Technological Pedagogical Content Knowledge (TPACK), as proposed by Mishra and Koehler, refers to the integration of knowledge through teaching, content, and technology. In addition to improving their ability to use technology, teachers must also improve the integration of knowledge through teaching, content, and technology (2006). In the new learning environment of the 21st century, TPACK has become mandatory in the area of teacher knowledge.
The definition of self-efficacy is an individual’s belief in their capacity to plan and execute tasks. Teachers’ self-efficacy refers to their private confidence in their ability to plan instruction and achieve instructional goals (Gavora, 2010).
Researchers have been actively discussing the self-efficacy of teachers because they have paid more attention to the influence of self-efficacy on teacher behaviour since the 1970s; in particular, self-efficacy as the most powerful factor affecting the behaviour of teachers (Ju Young Joo, 2018). Teachers who have higher self-efficacy will have the ability to use more advanced methods and modern teaching. Based on the above discussion, this study focuses on “The Effect of Teacher Efficacy Against TPACK, Perceived Usefulness, Perceived Ease Of Use, and Intention To Use e- learning technology”.
Theoretical Framework
TPACK
Technological Pedagogical Content Knowledge (TPACK) was introduced by Koehler (2006) and is a framework that is used to identify the knowledge of teachers in teaching activities effectively within a technological framework. The basic TPACK concept emphasises the relationship between the subject matter, technology and pedagogy (CS Chai, 2017) and their interaction in producing technology-based learning (Syaeful Malik, 2018). The TPACK concept appears in technology-based learning models of pedagogical content knowledge (PCK) (Syaeful Malik, 2018). TPACK discusses the complexities of teaching and learning which manifest classrooms are upgraded with technology (Ceren Ocak, 2019). Construction TPACK, the seven domains of knowledge as content knowledge (CK) and technology content knowledge (TCK), investigated separately in an integrative perspective, as often happens with TPACK surveys (Handan Atun, 2019).

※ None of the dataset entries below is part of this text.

(** ** The counter is never negative *)

(** C7.  A barrier the constructor has returned has a non-negative counter,
    and so has the barrier left by any sequence of calls on it, nested calls
    from continuations included, wherever the sequence stops.  The calls that
    would take the counter below 0 throw and leave the barrier as it was:
    constructing with a negative count, [aquire(m)] with [value + m < 0],
    [release(m)] with [value - m < 0], and [release()] at 0. *)
Theorem value_never_negative :
  (forall n b0, Barrier_new n = Normal b0 ->
     0 <= value b0 /\
     forall code fuel p, 0 <= value (after (exec code fuel p b0))) /\
  (forall n, n < 0 ->
     Barrier_new (Some n) = Throw (RangeError "Invalid Argument")) /\
  (forall b m, 0 <= value b -> value b + m < 0 ->
     aquire (Some m) b = mkResult (Throw (RangeError "Invalid Argument")) b []) /\
  (forall apply fuel b m, 0 <= value b -> value b - m < 0 ->
     exists e, release apply fuel (Some m) b = mkResult (Throw e) b []) /\
  (forall apply fuel b, 0 <= value b -> value b - 1 < 0 ->
     release apply fuel None b =
       mkResult (Throw (Error "Barrier not set.")) b []).
Proof.
  split; [|split; [|split; [|split]]].
  - intros n b0 Hnew.
    assert (H0 : 0 <= value b0).
    { destruct n as [n|]; simpl in Hnew.
      - destruct (n <? 0) eqn:E; [discriminate|]. apply Z.ltb_ge in E.
        injection Hnew as <-. simpl. destruct (n =? 0); lia.
      - injection Hnew as <-. simpl. lia. }
    split; [exact H0|]. intros code fuel p.
    apply (exec_stays_nonneg code fuel p b0), H0.
  - intros n Hn. unfold Barrier_new.
    destruct (n <? 0) eqn:E; [reflexivity | apply Z.ltb_ge in E; lia].
  - intros b m Hv Hm. apply aquire_Some_neg. lia.
  - intros apply fuel b m Hv Hm.
    destruct (Z.eq_dec (value b) 0) as [H0|H0].
    + exists (Error "Barrier not set.").
      assert (H := release_count_not_set b (Some m) ltac:(lia)).
      rewrite (release_throw apply fuel _ b (Error "Barrier not set."))
        by (rewrite H; reflexivity).
      rewrite H. reflexivity.
    + exists (RangeError "Invalid Argument").
      assert (H := release_count_Some_gt b m ltac:(lia) ltac:(lia)).
      rewrite (release_throw apply fuel _ b (RangeError "Invalid Argument"))
        by (rewrite H; reflexivity).
      rewrite H. reflexivity.
  - intros apply fuel b Hv H1.
    assert (H := release_count_not_set b None ltac:(lia)).
    rewrite (release_throw apply fuel _ b (Error "Barrier not set."))
      by (rewrite H; reflexivity).
    rewrite H. reflexivity.
Qed.

Lemma value_never_negative_witness :
  0 <= value (after (exec Scenario.nesting 10
                       [register Scenario.A; register Scenario.W2;
                        SRelease None;
                        STry [SRelease (Some 5)]; SAquire (Some 2)]
                       (mkBarrier 1 []))) /\
  aquire (Some (-4)) (mkBarrier 3 []) =
    mkResult (Throw (RangeError "Invalid Argument")) (mkBarrier 3 []) [] /\
  (exists e, release (fun _ => ret tt) 1 (Some 4) (mkBarrier 3 []) =
             mkResult (Throw e) (mkBarrier 3 []) []).
Proof.
  destruct value_never_negative as (Hreach & _ & Haq & Hrel & _).
  split; [|split].
  - apply (proj2 (Hreach (Some 1) (mkBarrier 1 []) eq_refl)).
  - apply (Haq (mkBarrier 3 []) (-4)); simpl; lia.
  - apply (Hrel (fun _ => ret tt) 1%nat (mkBarrier 3 []) 4); simpl; lia.
Defined.

(** ** Errors *)

Lemma aquire_cases n b :
  (exists e, aquire n b = mkResult (Throw e) b []) \/
  (exists v, aquire n b = mkResult (Normal v) (mkBarrier v (waiting b)) []).
Proof.
  destruct n as [m|].
  - destruct (Z_lt_le_dec m 0) as [Hm|Hm].
    + left. eexists. apply aquire_Some_neg, Hm.
    + right. eexists. apply aquire_Some_nonneg, Hm.
  - right. eexists. apply aquire_None.
Qed.

Lemma release_count_cases n b :
  (exists e, release_count n b = mkResult (Throw e) b []) \/
  (exists v, release_count n b =
             mkResult (Normal tt) (mkBarrier v (waiting b)) []).
Proof.
  destruct (Z_lt_le_dec 0 (value b)) as [Hv|Hv].
  - destruct n as [m|].
    + destruct (Z_lt_le_dec (value b) m) as [Hm|Hm].
      * left. eexists. apply release_count_Some_gt; assumption.
      * right. eexists. apply release_count_Some_le; assumption.
    + right. eexists. apply release_count_None, Hv.
  - left. eexists. apply release_count_not_set, Hv.
Qed.

Lemma bind_Throw_inv {A B} (m : M A) (f : A -> M B) b e :
  outcome (bind m f b) = Throw e ->
  outcome (m b) = Throw e \/
  exists a, outcome (m b) = Normal a /\
            outcome (f a (after (m b))) = Throw e.
Proof.
  unfold bind. destruct (outcome (m b)) as [a|e'|] eqn:E; simpl; intros H.
  - right. exists a. auto.
  - left. injection H as ->. reflexivity.
  - discriminate.
Qed.

(** The loop of [release] throws nothing of its own: an exception that
    leaves it was thrown by a continuation it has invoked. *)
Lemma drain_throw_from_continuation apply fuel : forall b e,
  outcome (drain apply fuel b) = Throw e ->
  exists w b', outcome (apply w b') = Throw e.
Proof.
  induction fuel as [|fuel IH]; intros b e H.
  - simpl in H. destruct (_ && _); discriminate.
  - destruct (Z_lt_le_dec 0 (value b)) as [Hv|Hv].
    { rewrite drain_done in H by (left; exact Hv). discriminate. }
    destruct (waiting b) as [|x l] eqn:E.
    { rewrite drain_done in H by (right; exact E). discriminate. }
    destruct (@exists_last _ (x :: l)) as (q & w & Hq); [discriminate|].
    rewrite <- E in Hq.
    rewrite (drain_step apply fuel b q w Hv Hq) in H.
    apply bind_Throw_inv in H. destruct H as [H|(a & _ & H)];
      [discriminate|].
    apply bind_Throw_inv in H. destruct H as [H|(a' & _ & H)].
    + eexists. eexists. exact H.
    + eapply IH, H.
Qed.

(** C9.  When [aquire(n)] throws, the barrier is as before the call and no
    continuation has been invoked.  When the checks of [release(n)] throw
    (barrier not set, or [n] above the counter), [release] throws that
    error, the barrier is as before the call and no continuation has been
    invoked.  [release] throws nothing else of its own: any other exception
    that comes out of it was thrown by a continuation. *)
Theorem error_leaves_barrier_unchanged apply fuel n b e :
  (outcome (aquire n b) = Throw e ->
     aquire n b = mkResult (Throw e) b []) /\
  (outcome (release_count n b) = Throw e ->
     release apply fuel n b = mkResult (Throw e) b []) /\
  (outcome (release apply fuel n b) = Throw e ->
     release apply fuel n b = mkResult (Throw e) b [] \/
     exists w b', outcome (apply w b') = Throw e).
Proof.
  split; [|split].
  - intros H. destruct (aquire_cases n b) as [(e' & He)|(v & Hv)].
    + rewrite He in H |- *. simpl in H. injection H as ->. reflexivity.
    + rewrite Hv in H. discriminate.
  - intros H. rewrite (release_throw apply fuel n b e H).
    destruct (release_count_cases n b) as [(e' & He)|(v & Hv)].
    + rewrite He. reflexivity.
    + rewrite Hv in H. discriminate.
  - intros H.
    destruct (release_count_cases n b) as [(e' & He)|(v & Hv)].
    + left.
      rewrite (release_throw apply fuel n b e') in H |- *
        by (rewrite He; reflexivity).
      rewrite He in H |- *. simpl in H. injection H as ->. reflexivity.
    + right. rewrite (release_continue _ _ _ _ _ Hv) in H.
      eapply drain_throw_from_continuation, H.
Qed.

Lemma error_leaves_barrier_unchanged_witness :
  aquire (Some (-1)) (mkBarrier 1 [Scenario.W1]) =
    mkResult (Throw (RangeError "Invalid Argument"))
             (mkBarrier 1 [Scenario.W1]) [] /\
  release (apply_fn Scenario.inert 1) 1 (Some 5) (mkBarrier 1 [Scenario.W1]) =
    mkResult (Throw (RangeError "Invalid Argument"))
             (mkBarrier 1 [Scenario.W1]) [] /\
  release (apply_fn Scenario.inert 1) 1 None (mkBarrier 0 [Scenario.W1]) =
    mkResult (Throw (Error "Barrier not set.")) (mkBarrier 0 [Scenario.W1]) [] /\
  (release (apply_fn Scenario.releasing 2) 2 None (mkBarrier 1 [Scenario.R]) =
     mkResult (Throw (Error "Barrier not set.")) (mkBarrier 1 [Scenario.R]) [] \/
   exists w b',
     outcome (apply_fn Scenario.releasing 2 w b') =
       Throw (Error "Barrier not set.")).
Proof.
  split; [|split; [|split]].
  - apply (proj1 (error_leaves_barrier_unchanged (apply_fn Scenario.inert 1) 1
                    (Some (-1)) (mkBarrier 1 [Scenario.W1])
                    (RangeError "Invalid Argument"))).
    reflexivity.
  - apply (proj1 (proj2 (error_leaves_barrier_unchanged
                    (apply_fn Scenario.inert 1) 1
                    (Some 5) (mkBarrier 1 [Scenario.W1])
                    (RangeError "Invalid Argument")))).
    reflexivity.
  - apply (proj1 (proj2 (error_leaves_barrier_unchanged
                    (apply_fn Scenario.inert 1) 1
                    None (mkBarrier 0 [Scenario.W1])
                    (Error "Barrier not set.")))).
    reflexivity.
  - apply (proj2 (proj2 (error_leaves_barrier_unchanged
                    (apply_fn Scenario.releasing 2) 2
                    None (mkBarrier 1 [Scenario.R])
                    (Error "Barrier not set.")))).
    reflexivity.
Defined.

(** ** Every queued continuation is invoked at most once *)

(** C10.  The loop of [release] invokes a continuation on the barrier from
    whose array it has already been removed.  Over any sequence of calls,
    nested calls included and wherever the sequence stops, each continuation
    has been invoked from the array as often as it was on the array at the
    start or put there by [wait], less the times it is still there: on a
    barrier that starts with nobody waiting, never more often than [wait]
    queued it. *)
Theorem continuation_invoked_at_most_once code fuel p b w :
  (forall apply fd b' q, value b' <= 0 -> waiting b' = q ++ [w] ->
     drain apply (S fd) b' =
       (emit (Drained w) ;; apply w ;; drain apply fd)
         (mkBarrier (value b') q)) /\
  (count_occ waiter_eq_dec (drained (events (exec code fuel p b))) w +
   count_occ waiter_eq_dec (waiting (after (exec code fuel p b))) w =
   count_occ waiter_eq_dec (waiting b) w +
   count_occ waiter_eq_dec (queued (events (exec code fuel p b))) w)%nat /\
  (waiting b = [] ->
   (count_occ waiter_eq_dec (drained (events (exec code fuel p b))) w <=
    count_occ waiter_eq_dec (queued (events (exec code fuel p b))) w)%nat).
Proof.
  assert (Hlaw :
    (count_occ waiter_eq_dec (drained (events (exec code fuel p b))) w +
     count_occ waiter_eq_dec (waiting (after (exec code fuel p b))) w =
     count_occ waiter_eq_dec (waiting b) w +
     count_occ waiter_eq_dec (queued (events (exec code fuel p b))) w)%nat).
  { assert (H := exec_fifo code fuel p b). unfold fifo in H.
    apply (f_equal (fun l => count_occ waiter_eq_dec l w)) in H.
    rewrite !count_occ_app, !count_occ_rev in H. exact H. }
  split; [|split].
  - intros apply fd b' q Hv Hq. apply drain_step; assumption.
  - exact Hlaw.
  - intros Hempty. rewrite Hempty in Hlaw. simpl in Hlaw. lia.
Qed.
(** * h265_transcoder.tasks: the queue-driven transcoding state machine

    A shallow embedding of [src/h265_transcoder/tasks.py].  The SQLite
    table [queue] is a list of rows in rowid order, the file system is a
    finite map from absolute paths to file sizes, and every function of
    the module is a computation in a small state-and-exception monad over
    a [World].  The external tools (ffmpeg, exiftool), the directory
    listing and the two environment variables are parameters.

    Strings are byte strings: a Python [str] is modelled by its UTF-8
    encoding, and a name that [os.walk] or [os.getenv] decoded with
    [surrogateescape] by the bytes it was decoded from.  The [str] methods
    that look for ASCII text ([endswith], [replace], [removesuffix]) are
    the same on the bytes.  Those that consult the Unicode database of the
    interpreter ([int], [repr], [lower], [strip]) are computed for ASCII
    text; see [Py.unicode] for the rest. *)

From Stdlib Require Import ZArith Ascii String.
From stdpp Require Import base list strings gmap pretty sorting.

Local Open Scope Z_scope.

(** ** Python string methods *)

Module Py.

(** [s.startswith(pre)] *)
Fixpoint startswith (s pre : string) {struct pre} : bool :=
  match pre with
  | EmptyString => true
  | String a pre' =>
      match s with
      | String b s' => Ascii.eqb a b && startswith s' pre'
      | EmptyString => false
      end
  end.

(** [s.endswith(suf)]: [s] is [suf], or its tail ends with [suf]. *)
Fixpoint endswith (s suf : string) : bool :=
  String.eqb s suf
  || match s with
     | EmptyString => false
     | String _ s' => endswith s' suf
     end.

(** [s[n:]] *)
Fixpoint drop (n : nat) (s : string) : string :=
  match n, s with
  | O, _ => s
  | S n', String _ s' => drop n' s'
  | S _, EmptyString => EmptyString
  end.

(** [s.isascii()] *)
Fixpoint isascii (s : string) : bool :=
  match s with
  | EmptyString => true
  | String c s' => (nat_of_ascii c <? 128)%nat && isascii s'
  end.

(** Well-formed UTF-8, as the strict codec has it: no overlong form, no
    surrogate, nothing above U+10FFFF.  [more] is the number of
    continuation bytes still to come, and the next one is to be in
    [lo..hi]. *)
Fixpoint utf8_from (more lo hi : nat) (s : string) : bool :=
  match s with
  | EmptyString => (more =? 0)%nat
  | String c s' =>
      let n := nat_of_ascii c in
      match more with
      | S more' => (lo <=? n)%nat && (n <=? hi)%nat && utf8_from more' 128 191 s'
      | O =>
          if (n <? 128)%nat then utf8_from 0 128 191 s'
          else if ((194 <=? n) && (n <=? 223))%nat then utf8_from 1 128 191 s'
          else if (n =? 224)%nat then utf8_from 2 160 191 s'
          else if ((225 <=? n) && (n <=? 236) || (238 <=? n) && (n <=? 239))%nat
               then utf8_from 2 128 191 s'
          else if (n =? 237)%nat then utf8_from 2 128 159 s'
          else if (n =? 240)%nat then utf8_from 3 144 191 s'
          else if ((241 <=? n) && (n <=? 243))%nat then utf8_from 3 128 191 s'
          else if (n =? 244)%nat then utf8_from 3 128 143 s'
          else false
      end
  end.

(** Whether [s.encode("utf-8")] succeeds: a name with a byte that
    [surrogateescape] had to escape has a lone surrogate, and
    [UnicodeEncodeError] is raised. *)
Definition encodable (s : string) : bool := utf8_from 0 128 191 s.

(** [s.removesuffix(suf)] *)
Definition removesuffix (s suf : string) : string :=
  if endswith s suf
  then String.substring 0 (String.length s - String.length suf) s
  else s.

(** [s.replace(old, new)] for the empty [old]: [new] goes before every
    character and at the end. *)
Fixpoint replace_empty (new s : string) : string :=
  match s with
  | EmptyString => new
  | String c s' => new +:+ String c (replace_empty new s')
  end.

(** The left-to-right scan of [s.replace(old, new)] for a non-empty [old]:
    at an occurrence of [old] emit [new] and jump over it, otherwise copy
    one character.  [fuel] bounds the number of steps; the length of [s]
    is enough. *)
Fixpoint replace_scan (fuel : nat) (old new s : string) : string :=
  match fuel with
  | O => s
  | S fuel' =>
      match s with
      | EmptyString => EmptyString
      | String c s' =>
          if startswith s old
          then new +:+ replace_scan fuel' old new (drop (String.length old) s)
          else String c (replace_scan fuel' old new s')
      end
  end.

(** [s.replace(old, new)]: every non-overlapping occurrence, leftmost
    first. *)
Definition replace (s old new : string) : string :=
  match old with
  | EmptyString => replace_empty new s
  | String _ _ => replace_scan (String.length s) old new s
  end.

(** The Unicode database of the interpreter is not modelled.  What
    [int(s)] ([None] is [ValueError]), [repr(s)] and [s.lower().strip()]
    are for a string with a character outside ASCII is taken from the
    interpreter. *)
Record unicode := Unicode {
  unicode_int : string → option Z;
  unicode_repr : string → string;
  unicode_lower_strip : string → string
}.

(** [c.isspace()] on the ASCII range: TAB, LF, VT, FF, CR, FS, GS, RS, US
    and the space. *)
Definition isspace (c : ascii) : bool :=
  let n := nat_of_ascii c in
  ((9 <=? n) && (n <=? 13) || (28 <=? n) && (n <=? 32))%nat.

Definition lower_char (c : ascii) : ascii :=
  let n := nat_of_ascii c in
  if ((65 <=? n) && (n <=? 90))%nat then ascii_of_nat (n + 32) else c.

(** [s.lower()] *)
Fixpoint lower (s : string) : string :=
  match s with
  | EmptyString => EmptyString
  | String c s' => String (lower_char c) (lower s')
  end.

Fixpoint lstrip (s : string) : string :=
  match s with
  | EmptyString => EmptyString
  | String c s' => if isspace c then lstrip s' else s
  end.

Fixpoint rstrip (s : string) : string :=
  match s with
  | EmptyString => EmptyString
  | String c s' =>
      match rstrip s' with
      | EmptyString => if isspace c then EmptyString else String c EmptyString
      | t => String c t
      end
  end.
(* ===== verification/_CoqProject ===== *)
-Q . S2P
Prelude.v
Text.v
Gesture.v
Keys.v
Machine.v
MachineSafety.v
MachineChords.v
InFlight.v
InFlightProps.v
ReaderRules.v
Tree.v
TextModel.v
FocusRules.v
Facts.v
Messages.v
Merge.v
Outbound.v
Policy.v
PolicyProps.v
Generation.v
Listener.v
Schedule.v
ScheduleInv.v
ScheduleSteps.v
ScheduleProps.v
OutpostEntry.v
Verdicts.v
Hold.v
GapRecord.v
CaretWatch.v
HeldReports.v
TextFacts.v
Intake.v
IntakePlan.v
IntakeProps.v
Follow.v
FollowProps.v
Outpost.v
OutpostTerm.v
OutpostCopies.v
OutpostLedger.v
OutpostQueries.v
Recorder.v
Requests.v
Speech.v
Trim.v
SpeechQueue.v
SpeechQueueProps.v
Store.v
StoreProps.v
StoreKept.v
Mixer.v
MixerProps.v
MixerRun.v
MixerDevice.v
MixerEnd.v
Settings.v
Synth.v
SynthProps.v
SynthAudio.v
SynthThread.v
Hosting.v
HostingProps.v
Announce.v
CoreEvents.v
ForegroundRecord.v
CoreQueries.v
TextUnits.v
CoreText.v
CoreState.v
CoreShell.v
Editing.v
SayAll.v
CoreProps.v
SayAllProps.v
Flood.v
FloodProps.v
FloodLedger.v
HeldKeys.v
HeldKeysProps.v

According to Syaeful Malik (2018), the TPACK scheme is a material-cutting connection between components. When influential in the learning context, pedagogy and technology are considered. Components, namely C, P, and K, become C. (Content Knowledge). P becomes (Pedagogical Sciences) and T becomes (Knowledge Technology). According to valtonen (2019), TP denotes the ability to utilize various ICT tools and applications. i.e. understanding of how to utilize Web 2.0 tools (e.g., Wiki, Blogs, and Twitter). PK refers to the knowledge of various teaching and learning approaches, theories of learning, and assessment methods, with no specific content area references. i.e. Knowledge of inquiry-based learning methodology. CK refers to subject-matter knowledge, independent of any considerations for teaching the subject. i.e. understanding of mathematics, the arts, and literature, etc. PKC refers to the ability to combine CK and PK in a way that facilitates learning and comprehension of the subject material. i.e., the ability to teach mathematics using examples and analogies. TPK means Knowledge of how to utilize appropriate ICT to support specific teaching and learning approaches, regardless of subject matter. i.e. Knowledge of the applications Kahoot and Padlet for student engagement and brainstorming, respectively. TCK is the ability to represent, research, and create content using ICT without regard to instruction. Utilization of ICT knowledge by subject matter experts. i.e., the ability to utilize subject-specific simulations, a navigation app in geography, or SPSS in statistics. TPACK refers to the knowledge of how to combine different subject areas, as well as how to use appropriate pedagogical approaches for specific content with the appropriate technologies. Knowledge of how to use the Padlet application to facilitate brainstorming and idea sharing among biology students.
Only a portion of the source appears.